There's a problem building it, though, since there are variable declarations in the middle of blocks in mapping.c. Here are the key lines:

mapping.c(722) : error C2275: 'npy_intp' : illegal use of this type as an expression
mapping.c(864) : error C2065: 'stransfer' : undeclared identifier

@njsmith
Member
njsmith commented Jun 14, 2012

Thanks for the catch. I did a rebase to modify the first commit to move those two sets of declarations to the top of the block, so it should be fixed now (though I don't have msvc to test).

njsmith added some commits May 11, 2012
@njsmith njsmith Remove maskna API from ndarray, and all (and only) the code supportin…
…g it

The original masked-NA-NEP branch contained a large number of changes
in addition to the core NA support. For example:
 - ufunc.__call__ support for where= argument
 - nditer support for arbitrary masks (in support of where=)
 - ufunc.reduce support for simultaneous reduction over multiple axes
 - a new "array assignment API"
 - ndarray.diagonal() returning a view in all cases
 - bug-fixes in __array_priority__ handling
 - datetime test changes
etc. There's no consensus yet on what should be done with the
maskna-related part of this branch, but the rest is generally useful
and uncontroversial, so the goal of this branch is to identify exactly
which code changes are involved in maskna support.
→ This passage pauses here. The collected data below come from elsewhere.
Lemma completing_series nows : forall db i r a,
  repeating db i r a -> writable r -> one_end r -> in_range a ->
  series (read_back r a) a (length nows) (days_completed nows db i).
Proof.
  induction nows as [|now rest IH]; intros db i r a Hrep Hw H1 Ha.
  { split; [apply follows_nil|by left]. }
  pose proof (writable_read_back r a Ha Hw) as Hw'. pose proof (spelled_read_back r a Hw) as Hsp.
  pose proof (complete_repeating db i r a now Hrep Hw Ha) as Hc.
  pose proof (next_date_least (read_back r a) a (wr_sane _ Hw') Ha) as Hleast.
  cbn [days_completed length]. destruct (next_date (read_back r a) a) as [[d|]|e] eqn:En.
  - destruct Hc as (db' & copy & next & -> & Hs & Hrep'). cbn [next_due mbind option_bind]. rewrite Hs.
    destruct Hleast as (Hd & Hlt & [Hon Hop] & Hmin).
    apply series_cons; [done|done|done|done| |].
    + intros d' [Hlo Hhi] Hon'. apply (Hmin d'); [done|done|]. split; [done|]. destruct Hop as [Hc Hu].
      split; [done|]. intros l El. specialize (Hu l El). lia.
    + assert (anchored (advanced (read_back r a)) d = advanced (read_back r a)) as Hsame
        by (apply anchored_again, spelled_advanced, Hsp).
      rewrite Hsame in Hrep'. apply series_read_back.
      * by apply writable_advanced.
      * apply one_end_advanced, one_end_read_back.
      * apply IH; [done| | |done]; [by apply writable_advanced|apply one_end_advanced, one_end_read_back].
  - destruct Hc as (db' & ->). cbn. apply series_nil; [apply Hw'|done|]. by rewrite En; intros ? [= <-].
  - destruct Hc as (e' & ->). apply series_nil; [apply Hw'|done|]. by rewrite En.
Qed.

Lemma created_repeats db fs rule due a all_day now db' i : wf orphans db ->
  create db fs now = Ok (db', i) -> recurrence fs = Some rule -> f_due_at fs = Some due ->
  due_day due = Some (a, all_day) -> repeating db' i (anchored rule a) a.
Proof.
  intros Hw Hc Hrec Hdue Hday. pose proof (wf_create orphans db fs now db' i Hw Hc) as Hw'. revert Hc.
  unfold create. intros ([db1 k] & Hc & [= <- <-])%bind_Ok. revert Hc.
  unfold create_row. intros (u & _ & Hc)%bind_Ok. destruct (list_exists db _); [|done]. cbn [negb] in Hc.
  set (target := if is_nil (f_list_id fs) then MAIL_LIST else f_list_id fs) in *.
  assert (Ei : insert (created fs target now) db = (db1, k)) by (injection Hc as <- <-; reflexivity). clear Hc.
  set (t := created fs target now (new_task k)).
  assert (t ∈ tasks db1) as Hin.
  { injection Ei as <- <-. cbn. apply elem_of_app. right. by apply list_elem_of_singleton. }
  assert (rrule t = format (anchored rule a) a all_day) as Hr.
  { unfold t, created. cbn. unfold constant, stored_rule. by rewrite Hrec, Hdue; cbn; rewrite Hday. }
  pose proof (touched_row db1 k t Hin) as Hin'.
  exists (if with_id k t && negb (deleting t) && kept_on_server db1 (list_id t) then to_send t else t), due, all_day.
  split; try done; destruct (with_id k t && _ && _);
    first [done | exact Hr | (cbn; unfold constant; by rewrite ?andb_false_r)].
Qed.

(** C37. A repeating task completed again and again is due on the dates of its
    rule, in order, none skipped, never past its end nor more often than its
    count, and it goes on until the rule has no date left, though between
    completions the rule is only text. *)
Theorem completing_through_the_text db fs rule due a now db' i nows : wf orphans db ->
  create db fs now = Ok (db', i) -> recurrence fs = Some rule -> f_due_at fs = Some due ->
  start_date due = Some a -> in_range a -> writable rule -> one_end rule ->
  series rule a (length nows) (days_completed nows db' i).
Proof.
  intros Hw Hc Hrec Hdue Hday Ha Hwr H1. destruct (start_date_due due a Hday) as [all_day Hd].
  pose proof (created_repeats db fs rule due a all_day now db' i Hw Hc Hrec Hdue Hd) as Hrep.
  apply series_anchored, series_read_back.
  - by apply writable_anchored.
  - by apply one_end_anchored.
  - apply completing_series; [done| | |done]; [by apply writable_anchored|by apply one_end_anchored].
Qed.
End Rules.

(** ** Instances *)

Module Demo.
Import Recurrence.Demo RRule.Demo.

#[local] Instance utc_same_day : @SameDay gregorian utc.
Proof.
  split.
  - intros d s t Hd Hs. unfold resolve, start_date, local_of, date_of. cbn [earliest local_at utc].
    intros [= <-].
    replace ((d * 86400 + s - 86400 * epoch) / 86400) with (d - epoch)
      by (apply (Z.div_unique_pos _ _ _ s); lia).
    rewrite bool_decide_eq_true_2 by (by replace (d - epoch + epoch) with d by lia). cbn. f_equal.
    symmetry. apply (Z.div_unique_pos _ _ _ s); lia.
  - intros d s _ _. unfold resolve. cbn. by eexists.
Qed.

(** Rent, on the last Friday of every second month of 2025. *)
Definition rent : TaskFields :=
  {| f_list_id := []; f_title := lit "Rent"; f_note := []; f_due_at := Some 1738281600; f_reminder_at := None;
     f_priority := 2; recurrence := Some last_friday |}.

Definition with_rent : Db :=
  unwrap_or fresh (fst <$> ok (@create _ utc digits fresh rent 1700000000)).

Example rent_days :
  @days_completed _ utc digits [1; 2; 3; 4; 5; 6; 7] with_rent 1 =
  [on 2025 3 28; on 2025 5 30; on 2025 7 25; on 2025 9 26; on 2025 11 28].
Proof. vm_compute. reflexivity. Qed.

(** A zone whose clocks go from midnight to one o'clock on the 2nd of
    January 1970. *)
Definition change : Z := 86400.
Definition skips_midnight : Zone :=
  {| local_at := fun t => t + 86400 * epoch + (if t <? change then 0 else 3600);
     earliest := fun n =>
       let t := n - 86400 * epoch in
       if t <? change then Some t
       else if t <? change + 3600 then None else Some (t - 3600) |}.

Definition every_day : Recurrence :=
  {| freq := Daily; interval := 1; weekdays := []; until := None; count := None; month_week := None; month_day := None |}.
Definition water : TaskFields :=
  {| f_list_id := []; f_title := lit "Water the plants"; f_note := []; f_due_at := Some 0; f_reminder_at := None;
     f_priority := 1; recurrence := Some every_day |}.

Definition due_after (n : nat) (Z1 : Zone) : option (Z * bool) :=
  let db := unwrap_or fresh (fst <$> ok (@create _ Z1 digits fresh water 0)) in
  let db' := Nat.iter n (fun db => unwrap_or fresh (fst <$> ok (@set_completed _ Z1 digits db 1 true false 0))) db in
  t ← query_row (with_id 1) (tasks db'); due ← due_at t; @due_day _ Z1 due.
End Demo.

(** A task due on a date, with no time, is due at one o'clock on the day
    its midnight is skipped, and stays at one o'clock on every day after. *)
Example a_skipped_midnight_stays :
  Demo.due_after 0 Demo.skips_midnight = Some (Recurrence.Demo.on 1970 1 1, true) /\
  Demo.due_after 1 Demo.skips_midnight = Some (Recurrence.Demo.on 1970 1 2, false) /\
  Demo.due_after 2 Demo.skips_midnight = Some (Recurrence.Demo.on 1970 1 3, false) /\
  Demo.due_after 9 Demo.skips_midnight = Some (Recurrence.Demo.on 1970 1 10, false) /\
  Demo.due_after 9 Recurrence.Demo.utc = Some (Recurrence.Demo.on 1970 1 10, true).
Proof. vm_compute. split_and!; reflexivity. Qed.

Lemma completing_through_the_text_witness :
  @series _ Recurrence.Demo.utc RRule.Demo.last_friday (Recurrence.Demo.on 2025 1 31) 7
    (@days_completed _ Recurrence.Demo.utc RRule.Demo.digits [1; 2; 3; 4; 5; 6; 7] Demo.with_rent 1).
Proof.
  apply (@completing_through_the_text _ _ Recurrence.Demo.utc RRule.Demo.digits RRule.Demo.digits_laws
           Demo.utc_same_day false fresh Demo.rent RRule.Demo.last_friday 1738281600 _ 1700000000 _ 1 [1; 2; 3; 4; 5; 6; 7]).
  - exact (wf_fresh false).
  - vm_compute. reflexivity.
  - reflexivity.
  - reflexivity.
  - vm_compute. reflexivity.
  - vm_compute. split; congruence.
  - exact RRule.Demo.last_friday_writable.
  - right. reflexivity.
Defined.
End TaskRepeat.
The basic strategy used to create this patch was:
 - Remove the new masking-related fields from ndarray, so no arrays
   are masked
 - Go through and remove all the code that this makes
   dead/inaccessible/irrelevant, in a largely mechanical fashion. So
   for example, if I saw 'if (PyArray_HASMASK(a)) { ... }' then that
   whole block was obviously just dead code if no arrays have masks,
   and I removed it. Likewise for function arguments like skipna that
   are useless if there aren't any NAs to skip.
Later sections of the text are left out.